Records from a data source:
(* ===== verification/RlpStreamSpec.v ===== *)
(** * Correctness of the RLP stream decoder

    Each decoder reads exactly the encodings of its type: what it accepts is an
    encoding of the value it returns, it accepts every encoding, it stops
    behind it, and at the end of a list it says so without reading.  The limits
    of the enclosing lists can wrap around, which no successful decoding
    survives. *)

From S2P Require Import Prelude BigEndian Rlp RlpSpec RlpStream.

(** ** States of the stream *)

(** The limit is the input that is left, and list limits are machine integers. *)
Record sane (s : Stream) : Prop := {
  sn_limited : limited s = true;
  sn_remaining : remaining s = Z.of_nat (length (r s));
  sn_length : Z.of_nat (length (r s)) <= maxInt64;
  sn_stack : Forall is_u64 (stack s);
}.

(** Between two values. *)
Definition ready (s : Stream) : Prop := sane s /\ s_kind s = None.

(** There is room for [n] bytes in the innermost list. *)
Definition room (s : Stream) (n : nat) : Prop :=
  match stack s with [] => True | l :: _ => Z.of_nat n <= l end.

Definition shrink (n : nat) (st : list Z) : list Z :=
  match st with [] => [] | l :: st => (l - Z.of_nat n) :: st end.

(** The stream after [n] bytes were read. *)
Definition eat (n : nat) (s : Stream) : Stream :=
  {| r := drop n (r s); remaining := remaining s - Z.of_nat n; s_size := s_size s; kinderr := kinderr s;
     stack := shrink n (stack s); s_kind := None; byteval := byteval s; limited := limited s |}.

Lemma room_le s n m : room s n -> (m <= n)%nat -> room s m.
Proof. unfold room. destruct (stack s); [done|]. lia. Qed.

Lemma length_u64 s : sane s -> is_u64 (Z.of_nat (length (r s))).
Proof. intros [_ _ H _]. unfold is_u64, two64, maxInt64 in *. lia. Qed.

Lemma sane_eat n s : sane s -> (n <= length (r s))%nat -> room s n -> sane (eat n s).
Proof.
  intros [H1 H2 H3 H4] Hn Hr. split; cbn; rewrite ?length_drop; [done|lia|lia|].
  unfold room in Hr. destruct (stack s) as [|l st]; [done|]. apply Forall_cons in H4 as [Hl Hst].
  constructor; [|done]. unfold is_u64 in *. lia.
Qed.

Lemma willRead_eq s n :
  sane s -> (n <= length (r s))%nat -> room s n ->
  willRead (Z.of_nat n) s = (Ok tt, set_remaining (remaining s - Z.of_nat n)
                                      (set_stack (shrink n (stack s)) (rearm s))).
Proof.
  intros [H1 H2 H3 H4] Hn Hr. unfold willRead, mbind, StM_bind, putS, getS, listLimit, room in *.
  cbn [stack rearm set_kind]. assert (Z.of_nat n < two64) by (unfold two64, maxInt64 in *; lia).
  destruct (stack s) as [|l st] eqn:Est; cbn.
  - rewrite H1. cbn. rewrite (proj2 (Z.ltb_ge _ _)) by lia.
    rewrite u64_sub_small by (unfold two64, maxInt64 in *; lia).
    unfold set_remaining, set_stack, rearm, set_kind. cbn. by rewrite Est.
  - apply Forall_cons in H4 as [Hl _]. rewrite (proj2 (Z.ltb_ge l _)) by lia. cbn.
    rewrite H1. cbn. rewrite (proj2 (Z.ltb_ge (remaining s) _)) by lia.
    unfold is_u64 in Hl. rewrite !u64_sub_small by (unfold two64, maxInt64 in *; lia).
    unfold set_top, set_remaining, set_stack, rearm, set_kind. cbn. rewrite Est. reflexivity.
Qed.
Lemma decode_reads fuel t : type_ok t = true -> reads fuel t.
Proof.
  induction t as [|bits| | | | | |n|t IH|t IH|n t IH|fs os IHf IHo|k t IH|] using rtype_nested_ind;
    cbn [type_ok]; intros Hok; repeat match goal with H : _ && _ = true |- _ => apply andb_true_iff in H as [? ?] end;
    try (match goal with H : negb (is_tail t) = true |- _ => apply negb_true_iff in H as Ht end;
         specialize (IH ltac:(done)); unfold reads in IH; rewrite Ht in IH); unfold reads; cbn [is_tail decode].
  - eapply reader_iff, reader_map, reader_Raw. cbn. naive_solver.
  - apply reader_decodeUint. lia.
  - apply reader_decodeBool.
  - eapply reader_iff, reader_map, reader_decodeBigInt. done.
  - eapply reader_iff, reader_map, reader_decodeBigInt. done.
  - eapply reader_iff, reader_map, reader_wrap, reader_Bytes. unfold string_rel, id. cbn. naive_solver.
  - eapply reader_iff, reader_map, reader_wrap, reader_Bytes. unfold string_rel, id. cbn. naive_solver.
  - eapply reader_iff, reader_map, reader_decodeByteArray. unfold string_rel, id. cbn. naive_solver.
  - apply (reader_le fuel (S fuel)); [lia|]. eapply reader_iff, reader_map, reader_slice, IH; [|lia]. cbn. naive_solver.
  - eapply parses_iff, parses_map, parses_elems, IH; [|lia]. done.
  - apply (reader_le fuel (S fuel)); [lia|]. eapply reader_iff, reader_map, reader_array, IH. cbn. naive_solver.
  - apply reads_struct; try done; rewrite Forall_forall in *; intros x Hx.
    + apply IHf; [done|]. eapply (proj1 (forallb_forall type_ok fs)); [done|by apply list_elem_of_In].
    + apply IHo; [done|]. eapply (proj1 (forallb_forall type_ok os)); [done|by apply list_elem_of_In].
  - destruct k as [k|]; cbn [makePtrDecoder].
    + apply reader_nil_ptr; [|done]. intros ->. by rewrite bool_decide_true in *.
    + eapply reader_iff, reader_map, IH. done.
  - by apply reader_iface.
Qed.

Problem statement:
Repeat, exactly as they stand above, the lines from the line with "- apply reader_decodeBool." to the line with "- apply reads_struct;", both lines included.

Response below:
  - apply reader_decodeBool.
  - eapply reader_iff, reader_map, reader_decodeBigInt. done.
  - eapply reader_iff, reader_map, reader_decodeBigInt. done.
  - eapply reader_iff, reader_map, reader_wrap, reader_Bytes. unfold string_rel, id. cbn. naive_solver.
  - eapply reader_iff, reader_map, reader_wrap, reader_Bytes. unfold string_rel, id. cbn. naive_solver.
  - eapply reader_iff, reader_map, reader_decodeByteArray. unfold string_rel, id. cbn. naive_solver.
  - apply (reader_le fuel (S fuel)); [lia|]. eapply reader_iff, reader_map, reader_slice, IH; [|lia]. cbn. naive_solver.
  - eapply parses_iff, parses_map, parses_elems, IH; [|lia]. done.
  - apply (reader_le fuel (S fuel)); [lia|]. eapply reader_iff, reader_map, reader_array, IH. cbn. naive_solver.
  - apply reads_struct; try done; rewrite Forall_forall in *; intros x Hx.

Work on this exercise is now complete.